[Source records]
(** ** The credential gate *)

Lemma api_key_not_configured `{P : Platform} :
  GEMINI_API_KEY = None \/ GEMINI_API_KEY = Some "" ->
  utils.api_key_configured = false.
Proof.
  unfold utils.api_key_configured. intros [-> | ->]; reflexivity.
Qed.

(** C8. When no API credential is configured (the variable is unset or
    empty), [generate_json_with_gemini] returns, for every input text,
    example list and model name, the payload
    [{"error": "Gemini API key not configured on server."}] and leaves the
    world as it found it: no request to the generation service is issued
    and no prompt reaches it. *)
Theorem generate_without_credential
    `{P : Platform} (input_text : string) (examples : list TrainingPair)
    (model_name : string) (w : World) :
  GEMINI_API_KEY = None \/ GEMINI_API_KEY = Some "" ->
  utils.generate_json_with_gemini input_text examples model_name w
  = (Ok (JDict [("error", JStr "Gemini API key not configured on server.")]), w).
Proof.
  intros Hkey. unfold utils.generate_json_with_gemini.
  rewrite (api_key_not_configured Hkey). reflexivity.
Qed.
Lemma outcome_unit_cases (o : outcome unit) :
  o = Returned tt \/ exists e, o = Thrown e.
Proof. destruct o as [[]|e]; [now left | right; now exists e]. Qed.

Lemma validateCreateBookData_Thrown cy data e :
  validateCreateBookData cy data = Thrown e -> exists msg, e = ValidationError msg.
Proof.
  unfold validateCreateBookData.
  destruct (blank _); [intros H; injection H as <-; eauto|].
  destruct (blank _); [intros H; injection H as <-; eauto|].
  apply validateYear_Thrown.
Qed.

Lemma validateUpdateBookData_Thrown cy data e :
  validateUpdateBookData cy data = Thrown e -> exists msg, e = ValidationError msg.
Proof.
  unfold validateUpdateBookData.
  destruct (_ =? _)%nat; [intros H; injection H as <-; eauto|].
  destruct (validateField "Title" _) eqn:T;
    [|intros H; injection H as <-; eapply validateField_Thrown; eauto].
  destruct (validateField "Author" _) eqn:A;
    [|intros H; injection H as <-; eapply validateField_Thrown; eauto].
  destruct (UpdateBookData.year data); try discriminate.
  apply validateYear_Thrown.
Qed.

(** What a creation request that passes validation looks like. *)
Lemma validateCreateBookData_Returned cy data :
  validateCreateBookData cy data = Returned tt <->
  JsString.trim (CreateBookData.title data) <> EmptyString /\
  JsString.trim (CreateBookData.author data) <> EmptyString /\
  valid_year cy (CreateBookData.year data).
Proof.
  unfold validateCreateBookData.
  rewrite <- !blank_false, <- validateYear_Returned.
  destruct (blank (CreateBookData.title data)).
  - split; [discriminate | intros [H _]; discriminate].
  - destruct (blank (CreateBookData.author data)).
    + split; [discriminate | intros [_ [H _]]; discriminate].
    + tauto.
Qed.

(** What an update request that passes validation looks like. *)
Lemma validateUpdateBookData_Returned cy data :
  validateUpdateBookData cy data = Returned tt <->
  UpdateBookData.keys_length data <> 0%nat /\
  (forall s, UpdateBookData.title data = Value s -> JsString.trim s <> EmptyString) /\
  (forall s, UpdateBookData.author data = Value s -> JsString.trim s <> EmptyString) /\
  (forall y, UpdateBookData.year data = Value y -> valid_year cy y).
Proof.
  unfold validateUpdateBookData.
  rewrite <- (validateField_Returned "Title"), <- (validateField_Returned "Author").
  destruct (Nat.eqb_spec (UpdateBookData.keys_length data) 0) as [K|K].
  - split; [discriminate | intros [H _]; now elim H].
  - destruct (outcome_unit_cases (validateField "Title" (UpdateBookData.title data)))
      as [T|[e T]]; rewrite T.
    2:{ split; [discriminate | intros [_ [H _]]; discriminate]. }
    destruct (outcome_unit_cases (validateField "Author" (UpdateBookData.author data)))
      as [A|[e A]]; rewrite A.
    2:{ split; [discriminate | intros [_ [_ [H _]]]; discriminate]. }
    destruct (UpdateBookData.year data) as [| |y].
    + split; [|reflexivity]. intros _. repeat split; auto; discriminate.
    + split; [|reflexivity]. intros _. repeat split; auto; discriminate.
    + rewrite validateYear_Returned. split.
      * intros H. repeat split; auto. intros y' E. now injection E as <-.
      * intros [_ [_ [_ H]]]. now apply H.
Qed.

_Goal of the exercise_
Copy exactly. The range runs from the line containing "- split; [discriminate | intros [H _]; now" through the last line of the data.

_Answer for the task_
  - split; [discriminate | intros [H _]; now elim H].
  - destruct (outcome_unit_cases (validateField "Title" (UpdateBookData.title data)))
      as [T|[e T]]; rewrite T.
    2:{ split; [discriminate | intros [_ [H _]]; discriminate]. }
    destruct (outcome_unit_cases (validateField "Author" (UpdateBookData.author data)))
      as [A|[e A]]; rewrite A.
    2:{ split; [discriminate | intros [_ [_ [H _]]]; discriminate]. }
    destruct (UpdateBookData.year data) as [| |y].
    + split; [|reflexivity]. intros _. repeat split; auto; discriminate.
    + split; [|reflexivity]. intros _. repeat split; auto; discriminate.
    + rewrite validateYear_Returned. split.
      * intros H. repeat split; auto. intros y' E. now injection E as <-.
      * intros [_ [_ [_ H]]]. now apply H.
Qed.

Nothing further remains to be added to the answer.